The ULS Vision is: To be a Proficient Bar Association in Fostering Access to Justice, the Rule of Law and Good Governance in Uganda.

Objectives
The Strategic Goal of the Uganda Law Society is: Efficient Legal Service Delivery to ensure Access to Justice and Observance of the Rule of Law for Positive Social Transformation.

The Strategic Objectives of the Uganda Law Society are:
To promote members’ professional development and ethical conduct;
To promote access to justice for Indigent, marginalized and vulnerable persons in Uganda;
To contribute to upholding and promoting the rule of law in Uganda;
To strengthen the institutional capacity of the ULS to become a modern Bar Association.

The Uganda Law Society was formed by an act of Parliament in 1956. The ULS is governed by an executive council with representatives from each of the four regions of Uganda. It is a member of the East Africa Law Society, which also includes member countries Kenya, Tanzania, Rwanda and Burundi.

Projects
Legal Aid Project (LAP)

The Legal Aid Project (LAP) was established by the Uganda Law Society in 1992, with assistance from the Norwegian Bar Association, to provide legal assistance to indigent and vulnerable people in Uganda.

The Project was born out of the realization that apart from the state brief system that handles only capital offences, and the huge backlog of cases, there is no statutory free legal aid provision in Uganda despite the fact that a large part of Uganda's population lives below the poverty line, and without means to access justice.

To date, the project has helped and continues to help thousands of indigent men, women and children to realize their legal and human rights.

LAP has branches in Kabarole, Kabale, Masindi, Jinja, Gulu, Arua, Soroti, Mbarara, Moroto and its head office in Kampala.

The Pro-Bono Project
Pro-bono services in Uganda are premised on the fact that a significant proportion of the Ugandan population lives in abject poverty. This leads to limited access to justice as they cannot pursue the same due to the high related costs. According to the National Development Plan, the Justice, Law and Order Sector (JLOS) notes that the key barriers to access to justice include: growing caseloads, physical distance to service institutions, technical barriers, poverty, and lack of access by women and marginalized groups. It further indicates that women experience more barriers in accessing justice because they have higher illiteracy levels and lack information about legal rights. To this end, prevailing poverty and its attendant restriction on mobility limits access to legal services and as such occasions injustice.

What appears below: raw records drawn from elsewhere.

(* ===== verification/DaemonsStatus.v ===== *)
(** * Status of the daemons

    pkg/controller/health/daemons_status.go: expected and running OSDs, mons, mgrs,
    RGWs and MDSs of the cluster, and the CSI plugins. *)

From Stdlib Require Import Ascii.
From S2P Require Import Prelude GoTime Types HealthTypes World HealthWorld.
Open Scope Z_scope.

Definition cephDaemonsCheck : string := "ceph_daemons".
Definition cephCSIDaemonsCheck : string := "ceph_csi_daemons".
Definition usageDetailsCheck : string := "usage_details".
Definition cephEventsCheck : string := "ceph_events".
Definition poolReplicasCheck : string := "pools_replicas".
Definition rgwInfoCheck : string := "rgw_info".
Definition specAnalysisCheck : string := "spec_analysis".

(** The verb [%v] on a slice of strings. *)
Definition show_strings (l : list string) : string := "[" +:+ Join l " " +:+ "]".

(** [(a/b)] *)
Definition of_total (a b : Z) : string := "(" +:+ pretty a +:+ "/" +:+ pretty b +:+ ")".

(** A status with sorted issues, failed when there are any. *)
Definition daemon_status (issues messages : list string) : DaemonStatus :=
  mkDaemonStatus (match issues with [] => DaemonStateOk | _ => DaemonStateFailed end) (SortStrings issues) messages.

Definition has_check (check : string) (skip : list string) : bool := Contains skip check.

(** ** OSDs, mons, mgrs *)

Definition osd_daemons (s : CephStatus) : DaemonStatus :=
  daemon_status
    ((if decide (cs_NumInOsd s < cs_NumOsd s) then ["not all osds are in"] else []) ++
     (if decide (cs_NumUpOsd s < cs_NumOsd s) then ["not all osds are up"] else []))
    [pretty (cs_NumOsd s) +:+ " osds, " +:+ pretty (cs_NumUpOsd s) +:+ " up, " +:+ pretty (cs_NumInOsd s) +:+ " in"].

Definition mon_daemons (cluster : CephCluster) (s : CephStatus) : DaemonStatus :=
  let actualMonsRunning := Z.of_nat (length (cs_QuorumNames s)) in
  let monsTarget := cs_NumMons s in
  let expectedMons := cc_MonCount cluster in
  daemon_status
    ((if cc_External cluster then []
      else if decide (monsTarget < expectedMons) then ["not all " +:+ of_total monsTarget expectedMons +:+ " mons are deployed"]
      else if decide (expectedMons < monsTarget) then ["unexpected " +:+ of_total monsTarget expectedMons +:+ " mons are deployed"]
      else []) ++
     (if decide (actualMonsRunning < monsTarget)
      then ["not all " +:+ of_total actualMonsRunning monsTarget +:+ " mons are running"] else []))
    [pretty actualMonsRunning +:+ " mons, quorum " +:+ show_strings (cs_QuorumNames s)].

Definition mgr_daemons (cluster : CephCluster) (m : mgrDump) : DaemonStatus :=
  if mgr_Available m then
    let actualMgrs := 1 + Z.of_nat (length (mgr_Standbys m)) in
    let standBys := match mgr_Standbys m with [] => EmptyString | l => ", standbys: " +:+ show_strings l end in
    daemon_status
      (if cc_External cluster then []
       else if decide (actualMgrs < cc_MgrCount cluster) then ["not all mgrs " +:+ of_total actualMgrs (cc_MgrCount cluster) +:+ " running"]
       else if decide (cc_MgrCount cluster < actualMgrs) then ["unexpected mgrs " +:+ of_total actualMgrs (cc_MgrCount cluster) +:+ " running"]
       else [])
      [mgr_ActiveName m +:+ " is active mgr" +:+ standBys]
  else daemon_status ["no active mgr"] [].

Section daemons.
Context `{World} `{HealthWorld} `{MapRange}.

(** ** RGWs *)

(** Rook gives all deployments the suffix [a]; a dot is no part of a service name. *)
Definition rgw_base_name (id : string) : string := ReplaceAll (TrimSuffix id ".a") "." "-".

(** The running RGWs: their number, the daemons of each RGW, and issues. *)
Definition running_rgws (s : CephStatus) : Z * gmap string (list string) * list string :=
  foldl (λ st ri,
    let '(total, running, issues) := st in
    let '(rgw, opts) := ri in
    if decide (rgw = "summary") then st
    else
      match json_RgwID opts with
      | (_, Some e) => (total + 1, running, issues ++ [err_msg e])
      | (id, None) =>
          if decide (id = EmptyString) then
            (total + 1, running, issues ++ ["failed to parse info for RGW daemon '" +:+ rgw +:+ "': no metadata info found"])
          else
            let name := rgw_base_name id in
            (total + 1, <[name := default [] (running !! name) ++ [rgw]]> running, issues)
      end) (0, ∅, []) (range 50 (cs_RgwDaemons s)).

Definition rgw_external (total : Z) (running : gmap string (list string)) : list string * list string :=
  if decide (total = 0) then (["no rgws are running"], [])
  else
    ([], (λ r, pretty (length r.2) +:+ " rgws running " +:+ show_strings (SortStrings r.2)
               +:+ ", rgw '" +:+ r.1 +:+ "'") <$> range 51 running).

(** Expected RGWs against running ones: messages, issues, and what is left of the
    running ones. *)
Definition rgw_expected (opts : gmap string rgwOpts) (running : gmap string (list string))
    : list string * list string * gmap string (list string) :=
  foldl (λ st eo,
    let '(issues, messages, running) := st in
    let ids := default [] (running !! eo.1) in
    let desired := ro_desiredRgwDaemons eo.2 in
    let count := Z.of_nat (length ids) in
    (issues ++ (if decide (count = desired) then []
                else ["incorrect number of rgws " +:+ of_total count desired +:+ " running for rgw '" +:+ eo.1 +:+ "'"]),
     messages ++ [pretty count +:+ "/" +:+ pretty desired +:+ " rgws running " +:+ show_strings (SortStrings ids)
                  +:+ ", rgw '" +:+ eo.1 +:+ "'"],
     delete eo.1 running)) ([], [], running) (range 52 opts).

Definition rgw_unexpected (running : gmap string (list string)) : list string :=
  (λ r, "unexpected rgws " +:+ pretty (length r.2) +:+ " running for rgw '" +:+ r.1 +:+ "'") <$> range 53 running.

Definition rgw_daemons (cluster : CephCluster) (opts : gmap string rgwOpts) (total : Z) (running : gmap string (list string))
    : option DaemonStatus :=
  if bool_decide (0 < total) || negb (bool_decide (opts = ∅)) then
    let im :=
      if cc_External cluster then rgw_external total running
      else
        let '(issues, messages, rest) := rgw_expected opts running in
        (issues ++ rgw_unexpected rest, messages) in
    Some (daemon_status im.1 (SortStrings im.2))
  else None.

(** ** MDSs *)

(** The file system of an MDS: its name up to the last dash. *)
Definition mds_filesystem (name : string) : string :=
  let tmp := Split name "-"%char in Join (take (length tmp - 1) tmp) "-".

Definition mds_count (m : gmap string Z) (state : string) : Z := default 0 (m !! state).

Definition running_mds (s : CephStatus) : gmap string (gmap string Z) :=
  foldl (λ running info,
    let fs := mds_filesystem (mr_Name info) in
    let m := default ∅ (running !! fs) in
    <[fs := <[mr_Status info := mds_count m (mr_Status info) + 1]> m]> running) ∅ (cs_ByRank s).

Definition mds_compare (fs : string) (expected running : gmap string Z) : list string * list string :=
  let ea := mds_count expected "up:active" in
  let ra := mds_count running "up:active" in
  let es := mds_count expected "up:standby-replay" in
  let rs := mds_count running "up:standby-replay" in
  ((if decide (ea = ra) then []
    else ["unexpected number " +:+ of_total ra ea +:+ " of mds active are running for CephFS '" +:+ fs +:+ "'"]) ++
   (if decide (es = rs) then []
    else ["unexpected number " +:+ of_total rs es +:+ " of mds standby-replay are running for CephFS '" +:+ fs +:+ "'"]),
   [if decide (es = 0 ∧ rs = 0) then
      "mds active: " +:+ pretty ra +:+ "/" +:+ pretty ea +:+ " (cephfs '" +:+ fs +:+ "')"
    else
      "mds active: " +:+ pretty ra +:+ "/" +:+ pretty es +:+ ", standby-replay: " +:+ pretty rs +:+ "/" +:+ pretty es
      +:+ " (cephfs '" +:+ fs +:+ "')"]).

(** Running MDSs against the expected ones, which are struck off. *)
Definition mds_check (running expected : gmap string (gmap string Z))
    : list string * list string * gmap string (gmap string Z) :=
  foldl (λ st fr,
    let '(issues, messages, expected) := st in
    match expected !! fr.1 with
    | None => (issues ++ ["unexpected mds daemons running (CephFS '" +:+ fr.1 +:+ "')"], messages, expected)
    | Some e =>
        let im := mds_compare fr.1 e fr.2 in
        (issues ++ im.1, messages ++ im.2, delete fr.1 expected)
    end) ([], [], expected) (range 54 running).

Definition mds_daemons (s : CephStatus) (expected : gmap string (gmap string Z)) : option DaemonStatus :=
  if negb (bool_decide (cs_ByRank s = [])) || negb (bool_decide (expected = ∅)) then
    let '(issues, messages, rest) := mds_check (running_mds s) expected in
    Some (daemon_status (issues ++ ((λ f, "mds daemons are not running (cephfs '" +:+ f.1 +:+ "')") <$> range 55 rest))
            (SortStrings messages))
  else None.

(** ** The daemons of the cluster *)

Definition insert_status (name : string) (s : option DaemonStatus) (m : gmap string DaemonStatus) : gmap string DaemonStatus :=
  match s with Some s => <[name := s]> m | None => m end.

Definition issues_of (s : option DaemonStatus) : list string := default [] (ds_Issues <$> s).

(** Statuses and issues made from the outputs of [ceph status] and [ceph mgr dump]. *)
Definition ceph_daemons (c : healthConfig) (cluster : CephCluster) (s : CephStatus) (m : mgrDump)
    : gmap string DaemonStatus * list string :=
  let osd := osd_daemons s in
  let mon := mon_daemons cluster s in
  let mgr := mgr_daemons cluster m in
  let '(total, running, rgwIssues) := running_rgws s in
  let rgw := rgw_daemons cluster (hc_rgwOpts c) total running in
  let mds := if cc_External cluster then None else mds_daemons s (hc_mdsDaemonsDesired c) in
  (insert_status "mds" mds (insert_status "rgw" rgw {["osd" := osd; "mon" := mon; "mgr" := mgr]}),
   SortStrings (ds_Issues osd ++ ds_Issues mon ++ ds_Issues mgr ++ rgwIssues ++ issues_of rgw ++ issues_of mds)).

Definition failed_to_run (cmd what : string) : string := "failed to run '" +:+ cmd +:+ "' command to check " +:+ what.

Definition getCephDaemonsStatus (rookNs : string) (skip : list string) (c : healthConfig) (cluster : CephCluster)
    : IO (option (gmap string DaemonStatus) * list string) :=
  if has_check cephDaemonsCheck skip then ret (None, [])
  else
    let cmd := "ceph status -f json" in
    let* r := RunAndParseCephToolboxCLI (mkCephStatus [] 0 0 0 0 ∅ [] ∅) json_CephStatus rookNs cmd in
    match r with
    | (_, Some _) => ret (None, [failed_to_run cmd "daemons status"])
    | (cephStatus, None) =>
        let cmd := "ceph mgr dump -f json" in
        let* r := RunAndParseCephToolboxCLI (mkMgrDump false "" []) json_MgrDump rookNs cmd in
        match r with
        | (_, Some _) => ret (None, [failed_to_run cmd "daemons status"])
        | (dump, None) =>
            let '(statuses, issues) := ceph_daemons c cluster cephStatus dump in
            ret (Some statuses, issues)
        end
    end.

(** ** Deployments and daemon sets *)

Definition getDaemonSetStatus (ns name : string) : IO (DaemonStatus * Z) :=
  let* r := read "DaemonSet" ns name (λ h, w_daemonset_get h ns name) in
  match r with
  | (_, Some e) =>
      ret (mkDaemonStatus DaemonStateFailed
             [if is_not_found e then "daemonset '" +:+ ns +:+ "/" +:+ name +:+ "' is not found"
              else "failed to get '" +:+ ns +:+ "/" +:+ name +:+ "' daemonset"] [], 0)
  | (ds, None) =>
      let messages := [pretty (dms_NumberReady ds) +:+ "/" +:+ pretty (dms_DesiredNumberScheduled ds) +:+ " ready"] in
      ret (if IsDaemonSetReady ds then mkDaemonStatus DaemonStateOk [] messages
           else mkDaemonStatus DaemonStateFailed ["daemonset '" +:+ ns +:+ "/" +:+ name +:+ "' is not ready"] messages,
           dms_NumberReady ds)
  end.

Definition getDeploymentStatus (ns name : string) : IO (DaemonStatus * Z) :=
  let* r := read "Deployment" ns name (λ h, w_deployment_object h ns name) in
  match r with
  | (_, Some e) =>
      ret (mkDaemonStatus DaemonStateFailed
             [if is_not_found e then "deployment '" +:+ ns +:+ "/" +:+ name +:+ "' is not found"
              else "failed to get '" +:+ ns +:+ "/" +:+ name +:+ "' deployment"] [], 0)
  | (deploy, None) =>
      let messages := [pretty (dpl_ReadyReplicas deploy) +:+ "/" +:+ pretty (dpl_Replicas deploy) +:+ " ready"] in
      ret (if IsDeploymentReady deploy then mkDaemonStatus DaemonStateOk [] messages
           else mkDaemonStatus DaemonStateFailed ["deployment '" +:+ ns +:+ "/" +:+ name +:+ "' is not ready"] messages,
           dpl_ReadyReplicas deploy)
  end.

(** ** CSI plugins *)

Definition RookOperatorConfigMapName : string := "rook-ceph-operator-config".
Definition CephCSIOperatorName : string := "ceph-csi-controller-manager".
Definition CephCSIRBDPluginDaemonSetNameOld : string := "csi-rbdplugin".
Definition CephCSICephFSPluginDaemonSetNameOld : string := "csi-cephfsplugin".
Definition CephCSIRBDPlugin (ns kind : string) : string := ns +:+ ".rbd.csi.ceph.com-" +:+ kind.
Definition CephCSICephFSPlugin (ns kind : string) : string := ns +:+ ".cephfs.csi.ceph.com-" +:+ kind.

(** The node plugin and the controller of one driver. *)
Definition csi_driver (rookNs node controller : string) (acc : gmap string DaemonStatus * list string)
    : IO (gmap string DaemonStatus * list string) :=
  let* d := getDaemonSetStatus rookNs node in
  let* e := getDeploymentStatus rookNs controller in
  ret (<[controller := e.1]> (<[node := d.1]> acc.1), acc.2 ++ ds_Issues d.1 ++ ds_Issues e.1).

Definition getCSIDaemonsStatus (rookNs : string) (skip : list string)
    : IO (option (gmap string DaemonStatus) * list string) :=
  if has_check cephCSIDaemonsCheck skip then ret (None, [])
  else
    let* r := read "ConfigMap" rookNs RookOperatorConfigMapName (λ h, w_configmap_get h rookNs RookOperatorConfigMapName) in
    match r with
    | (_, Some _) => ret (None, ["failed to get configmap '" +:+ rookNs +:+ "/" +:+ RookOperatorConfigMapName +:+ "'"])
    | (data, None) =>
        let old := bool_decide (data !! "ROOK_USE_CSI_OPERATOR" = Some "false") in
        let* acc :=
          if old then ret (∅, [])
          else let* s := getDeploymentStatus rookNs CephCSIOperatorName in
               ret ({["ceph-csi-operator" := s.1]}, ds_Issues s.1) in
        let* acc :=
          if decide (data !! "ROOK_CSI_ENABLE_RBD" = Some "true") then
            if old then csi_driver rookNs CephCSIRBDPluginDaemonSetNameOld (CephCSIRBDPluginDaemonSetNameOld +:+ "-provisioner") acc
            else csi_driver rookNs (CephCSIRBDPlugin rookNs "nodeplugin") (CephCSIRBDPlugin rookNs "ctrlplugin") acc
          else ret acc in
        let* acc :=
          if decide (data !! "ROOK_CSI_ENABLE_CEPHFS" = Some "true") then
            if old then csi_driver rookNs CephCSICephFSPluginDaemonSetNameOld (CephCSICephFSPluginDaemonSetNameOld +:+ "-provisioner") acc
            else csi_driver rookNs (CephCSICephFSPlugin rookNs "nodeplugin") (CephCSICephFSPlugin rookNs "ctrlplugin") acc
          else ret acc in
        ret (Some acc.1, acc.2)
    end.

Definition daemonsStatusVerification (rookNs : string) (skip : list string) (c : healthConfig) (cluster : CephCluster)
    : IO (option CephDaemonsStatus * list string) :=
  let* d := getCephDaemonsStatus rookNs skip c cluster in
  let* s := getCSIDaemonsStatus rookNs skip in
  ret (match d.1, s.1 with None, None => None | ds, cs => Some (mkCephDaemonsStatus ds cs) end,
       SortStrings (d.2 ++ s.2)).
End daemons.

The Pro-bono Scheme of the Uganda Law Society was initiated as a pilot project by the Uganda Law Society in partnership with the Ministry of Justice and Constitutional Affairs, (Law Council) supported by the Legal Aid Basket Fund (LABF) in 2008.
The Project currently covers the districts of Kampala, Gulu, Jinja, Kabale, Kabarole, Masindi, Soroti, Arua and Mbarara through the satellite clinics of the Legal Aid Project (LAP) of the Uganda Law Society.

Democratic Governance for Development (DGD) Project

This partnership between Avocats Sans Frontières (ASF) and Uganda Law Society (ULS) focuses on Mobilizing Lawyers for the Rights of Ugandans. The implementation of the project is largely funded by the DGD project.